> [DIRECTIONS]
Once the line containing "addr_hints : list AddrHint;" has been written out, stop; until then, restate each line of the entries below word for word from the first.

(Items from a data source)
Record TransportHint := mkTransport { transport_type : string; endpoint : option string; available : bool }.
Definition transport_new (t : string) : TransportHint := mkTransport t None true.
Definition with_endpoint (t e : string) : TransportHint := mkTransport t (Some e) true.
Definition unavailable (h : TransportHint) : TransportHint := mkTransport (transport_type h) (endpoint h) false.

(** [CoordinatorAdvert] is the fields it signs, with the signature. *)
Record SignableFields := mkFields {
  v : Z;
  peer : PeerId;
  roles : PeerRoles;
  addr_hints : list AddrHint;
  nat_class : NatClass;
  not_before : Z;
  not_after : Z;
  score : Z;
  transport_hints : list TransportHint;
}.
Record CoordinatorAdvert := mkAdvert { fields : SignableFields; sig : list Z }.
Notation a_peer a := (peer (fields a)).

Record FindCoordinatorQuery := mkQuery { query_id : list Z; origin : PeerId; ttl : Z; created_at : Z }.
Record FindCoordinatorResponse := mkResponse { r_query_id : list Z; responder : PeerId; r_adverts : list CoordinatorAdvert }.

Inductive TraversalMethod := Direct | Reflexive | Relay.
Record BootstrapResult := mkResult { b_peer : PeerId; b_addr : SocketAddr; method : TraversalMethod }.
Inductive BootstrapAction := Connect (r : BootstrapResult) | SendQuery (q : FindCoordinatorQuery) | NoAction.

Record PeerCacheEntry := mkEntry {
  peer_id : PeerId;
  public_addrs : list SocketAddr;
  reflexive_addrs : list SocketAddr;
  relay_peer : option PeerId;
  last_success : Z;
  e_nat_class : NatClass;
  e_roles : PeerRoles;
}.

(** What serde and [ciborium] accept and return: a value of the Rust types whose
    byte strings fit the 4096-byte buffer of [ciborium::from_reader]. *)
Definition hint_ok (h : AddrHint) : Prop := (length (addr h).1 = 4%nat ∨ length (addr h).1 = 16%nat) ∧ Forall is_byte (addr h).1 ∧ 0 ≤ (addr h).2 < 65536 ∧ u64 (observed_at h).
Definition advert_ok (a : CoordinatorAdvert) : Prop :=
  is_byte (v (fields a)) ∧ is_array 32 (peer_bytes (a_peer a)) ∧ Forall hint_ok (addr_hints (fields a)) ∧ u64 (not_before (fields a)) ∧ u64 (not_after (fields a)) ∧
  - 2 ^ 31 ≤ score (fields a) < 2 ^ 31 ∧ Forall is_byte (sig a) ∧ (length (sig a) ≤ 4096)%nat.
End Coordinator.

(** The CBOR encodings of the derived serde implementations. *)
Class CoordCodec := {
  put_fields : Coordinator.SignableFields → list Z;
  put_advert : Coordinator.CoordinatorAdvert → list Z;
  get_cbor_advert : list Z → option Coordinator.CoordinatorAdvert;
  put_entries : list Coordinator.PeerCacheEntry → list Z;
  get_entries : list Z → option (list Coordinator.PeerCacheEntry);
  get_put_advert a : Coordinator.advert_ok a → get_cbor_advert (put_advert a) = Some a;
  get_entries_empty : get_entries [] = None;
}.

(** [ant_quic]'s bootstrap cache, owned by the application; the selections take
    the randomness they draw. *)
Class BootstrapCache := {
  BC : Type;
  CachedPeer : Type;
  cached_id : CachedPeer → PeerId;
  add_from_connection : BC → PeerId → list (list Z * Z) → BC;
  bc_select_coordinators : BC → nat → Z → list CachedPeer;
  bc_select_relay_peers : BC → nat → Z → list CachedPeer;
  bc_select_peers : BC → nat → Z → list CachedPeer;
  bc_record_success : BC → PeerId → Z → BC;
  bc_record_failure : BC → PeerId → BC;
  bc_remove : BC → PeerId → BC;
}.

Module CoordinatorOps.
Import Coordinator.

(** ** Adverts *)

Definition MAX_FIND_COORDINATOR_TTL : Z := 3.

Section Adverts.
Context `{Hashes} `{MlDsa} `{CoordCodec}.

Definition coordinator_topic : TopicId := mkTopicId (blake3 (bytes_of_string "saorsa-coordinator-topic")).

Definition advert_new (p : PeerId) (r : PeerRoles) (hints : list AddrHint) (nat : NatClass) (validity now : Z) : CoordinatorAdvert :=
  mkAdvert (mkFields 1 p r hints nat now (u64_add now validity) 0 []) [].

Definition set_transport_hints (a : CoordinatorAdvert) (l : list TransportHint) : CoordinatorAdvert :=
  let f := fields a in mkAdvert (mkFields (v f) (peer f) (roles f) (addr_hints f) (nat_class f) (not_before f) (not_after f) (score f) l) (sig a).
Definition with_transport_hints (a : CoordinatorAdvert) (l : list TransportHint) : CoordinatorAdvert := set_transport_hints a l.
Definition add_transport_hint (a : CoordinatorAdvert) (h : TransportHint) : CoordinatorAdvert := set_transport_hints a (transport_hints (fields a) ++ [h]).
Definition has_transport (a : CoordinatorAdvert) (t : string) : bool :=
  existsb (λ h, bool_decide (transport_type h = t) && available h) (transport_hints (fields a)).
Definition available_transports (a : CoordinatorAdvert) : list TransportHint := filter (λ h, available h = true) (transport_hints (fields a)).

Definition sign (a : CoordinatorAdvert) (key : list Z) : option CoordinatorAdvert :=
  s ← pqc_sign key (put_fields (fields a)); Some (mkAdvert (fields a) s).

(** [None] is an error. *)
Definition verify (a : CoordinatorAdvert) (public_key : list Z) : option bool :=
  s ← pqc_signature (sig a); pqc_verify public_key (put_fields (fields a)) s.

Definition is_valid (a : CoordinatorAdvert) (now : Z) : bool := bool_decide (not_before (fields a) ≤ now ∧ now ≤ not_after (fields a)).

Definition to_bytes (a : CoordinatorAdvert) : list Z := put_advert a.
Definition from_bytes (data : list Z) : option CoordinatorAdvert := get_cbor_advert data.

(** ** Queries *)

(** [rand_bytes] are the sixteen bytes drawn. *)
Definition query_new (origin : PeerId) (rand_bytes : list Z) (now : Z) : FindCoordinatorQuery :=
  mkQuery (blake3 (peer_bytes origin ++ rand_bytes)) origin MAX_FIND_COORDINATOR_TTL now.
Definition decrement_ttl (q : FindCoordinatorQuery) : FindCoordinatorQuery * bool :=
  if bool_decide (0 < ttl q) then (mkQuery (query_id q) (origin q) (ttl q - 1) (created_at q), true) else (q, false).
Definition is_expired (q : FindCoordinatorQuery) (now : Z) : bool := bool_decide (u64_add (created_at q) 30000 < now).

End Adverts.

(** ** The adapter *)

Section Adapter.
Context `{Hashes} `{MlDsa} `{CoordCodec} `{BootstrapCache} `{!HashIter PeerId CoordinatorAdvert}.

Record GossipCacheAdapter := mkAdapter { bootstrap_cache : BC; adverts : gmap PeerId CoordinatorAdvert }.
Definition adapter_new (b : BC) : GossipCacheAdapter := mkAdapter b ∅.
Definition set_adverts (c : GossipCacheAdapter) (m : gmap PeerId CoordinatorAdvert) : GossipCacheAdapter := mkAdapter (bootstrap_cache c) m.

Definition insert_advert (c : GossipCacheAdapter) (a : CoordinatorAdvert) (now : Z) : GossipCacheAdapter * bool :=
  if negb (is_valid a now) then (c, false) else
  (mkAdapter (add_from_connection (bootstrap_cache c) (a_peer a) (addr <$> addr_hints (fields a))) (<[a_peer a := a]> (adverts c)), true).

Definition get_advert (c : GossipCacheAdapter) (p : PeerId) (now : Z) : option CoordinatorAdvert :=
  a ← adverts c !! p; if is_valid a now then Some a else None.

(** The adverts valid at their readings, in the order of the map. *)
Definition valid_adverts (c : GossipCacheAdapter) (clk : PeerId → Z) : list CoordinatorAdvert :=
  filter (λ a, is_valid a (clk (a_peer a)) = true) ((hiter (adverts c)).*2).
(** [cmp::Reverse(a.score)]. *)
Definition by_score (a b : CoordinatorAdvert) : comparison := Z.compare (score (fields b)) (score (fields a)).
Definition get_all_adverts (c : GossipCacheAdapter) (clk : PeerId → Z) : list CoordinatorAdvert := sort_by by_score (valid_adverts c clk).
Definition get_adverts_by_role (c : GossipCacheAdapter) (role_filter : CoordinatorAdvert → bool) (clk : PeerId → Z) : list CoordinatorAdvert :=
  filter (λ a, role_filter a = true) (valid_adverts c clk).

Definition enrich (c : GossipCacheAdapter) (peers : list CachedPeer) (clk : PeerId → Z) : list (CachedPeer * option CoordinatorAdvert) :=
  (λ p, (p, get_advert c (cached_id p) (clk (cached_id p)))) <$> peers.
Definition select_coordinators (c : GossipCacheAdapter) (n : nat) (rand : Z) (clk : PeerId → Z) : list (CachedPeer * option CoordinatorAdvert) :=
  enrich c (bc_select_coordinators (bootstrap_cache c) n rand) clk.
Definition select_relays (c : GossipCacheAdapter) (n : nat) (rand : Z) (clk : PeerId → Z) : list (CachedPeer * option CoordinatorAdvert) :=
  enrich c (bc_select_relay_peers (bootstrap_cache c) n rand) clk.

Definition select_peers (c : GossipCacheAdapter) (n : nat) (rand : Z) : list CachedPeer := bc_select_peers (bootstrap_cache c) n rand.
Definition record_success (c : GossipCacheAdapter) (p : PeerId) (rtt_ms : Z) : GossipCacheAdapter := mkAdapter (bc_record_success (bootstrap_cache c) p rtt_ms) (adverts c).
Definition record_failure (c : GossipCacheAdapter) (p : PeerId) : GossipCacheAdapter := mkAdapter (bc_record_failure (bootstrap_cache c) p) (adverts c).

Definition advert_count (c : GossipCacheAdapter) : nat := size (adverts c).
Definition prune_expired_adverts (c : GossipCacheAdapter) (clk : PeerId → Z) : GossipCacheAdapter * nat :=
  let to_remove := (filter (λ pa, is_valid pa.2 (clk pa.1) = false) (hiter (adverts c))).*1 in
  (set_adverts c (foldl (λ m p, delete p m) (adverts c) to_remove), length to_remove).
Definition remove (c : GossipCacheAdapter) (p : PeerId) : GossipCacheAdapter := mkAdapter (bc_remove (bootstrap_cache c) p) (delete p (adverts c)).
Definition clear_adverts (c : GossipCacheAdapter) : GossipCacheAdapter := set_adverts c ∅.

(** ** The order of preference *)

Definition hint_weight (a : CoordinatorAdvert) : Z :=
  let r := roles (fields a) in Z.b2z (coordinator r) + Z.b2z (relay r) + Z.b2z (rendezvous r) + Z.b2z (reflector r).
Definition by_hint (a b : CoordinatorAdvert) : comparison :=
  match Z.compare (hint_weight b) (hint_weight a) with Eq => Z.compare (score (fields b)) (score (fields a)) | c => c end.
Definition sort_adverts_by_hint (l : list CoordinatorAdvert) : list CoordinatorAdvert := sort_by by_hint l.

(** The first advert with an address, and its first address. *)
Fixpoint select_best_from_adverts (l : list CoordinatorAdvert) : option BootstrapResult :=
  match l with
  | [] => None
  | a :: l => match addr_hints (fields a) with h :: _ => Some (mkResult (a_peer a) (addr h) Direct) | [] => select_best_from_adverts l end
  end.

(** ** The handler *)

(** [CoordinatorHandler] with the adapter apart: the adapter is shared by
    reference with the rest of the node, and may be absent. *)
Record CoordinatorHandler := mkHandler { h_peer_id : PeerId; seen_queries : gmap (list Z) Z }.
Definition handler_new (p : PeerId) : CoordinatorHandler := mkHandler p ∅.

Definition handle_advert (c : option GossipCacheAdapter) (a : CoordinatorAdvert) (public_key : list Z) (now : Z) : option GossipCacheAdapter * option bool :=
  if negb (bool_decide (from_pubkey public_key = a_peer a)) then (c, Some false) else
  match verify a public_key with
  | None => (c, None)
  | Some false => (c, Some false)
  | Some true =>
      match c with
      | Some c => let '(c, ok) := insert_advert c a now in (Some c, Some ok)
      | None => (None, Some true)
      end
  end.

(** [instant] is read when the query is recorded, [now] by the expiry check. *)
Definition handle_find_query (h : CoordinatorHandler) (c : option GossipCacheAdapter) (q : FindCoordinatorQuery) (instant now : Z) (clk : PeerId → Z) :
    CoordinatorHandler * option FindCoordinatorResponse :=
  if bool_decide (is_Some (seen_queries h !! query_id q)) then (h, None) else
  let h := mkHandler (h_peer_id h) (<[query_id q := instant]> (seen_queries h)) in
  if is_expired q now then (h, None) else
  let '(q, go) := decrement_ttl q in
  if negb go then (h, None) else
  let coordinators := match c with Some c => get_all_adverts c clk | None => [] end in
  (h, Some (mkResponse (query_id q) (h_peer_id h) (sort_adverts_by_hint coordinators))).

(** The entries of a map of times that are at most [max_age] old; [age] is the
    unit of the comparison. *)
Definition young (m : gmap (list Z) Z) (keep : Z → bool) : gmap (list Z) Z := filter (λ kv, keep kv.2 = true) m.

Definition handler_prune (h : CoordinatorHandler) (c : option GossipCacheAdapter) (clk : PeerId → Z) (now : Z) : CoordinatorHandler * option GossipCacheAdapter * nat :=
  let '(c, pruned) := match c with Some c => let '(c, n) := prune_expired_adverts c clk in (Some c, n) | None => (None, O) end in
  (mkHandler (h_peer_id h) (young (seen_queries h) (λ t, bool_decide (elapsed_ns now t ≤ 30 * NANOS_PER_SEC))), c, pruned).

> [REPLY]
Record TransportHint := mkTransport { transport_type : string; endpoint : option string; available : bool }.
Definition transport_new (t : string) : TransportHint := mkTransport t None true.
Definition with_endpoint (t e : string) : TransportHint := mkTransport t (Some e) true.
Definition unavailable (h : TransportHint) : TransportHint := mkTransport (transport_type h) (endpoint h) false.

(** [CoordinatorAdvert] is the fields it signs, with the signature. *)
Record SignableFields := mkFields {
  v : Z;
  peer : PeerId;
  roles : PeerRoles;
  addr_hints : list AddrHint;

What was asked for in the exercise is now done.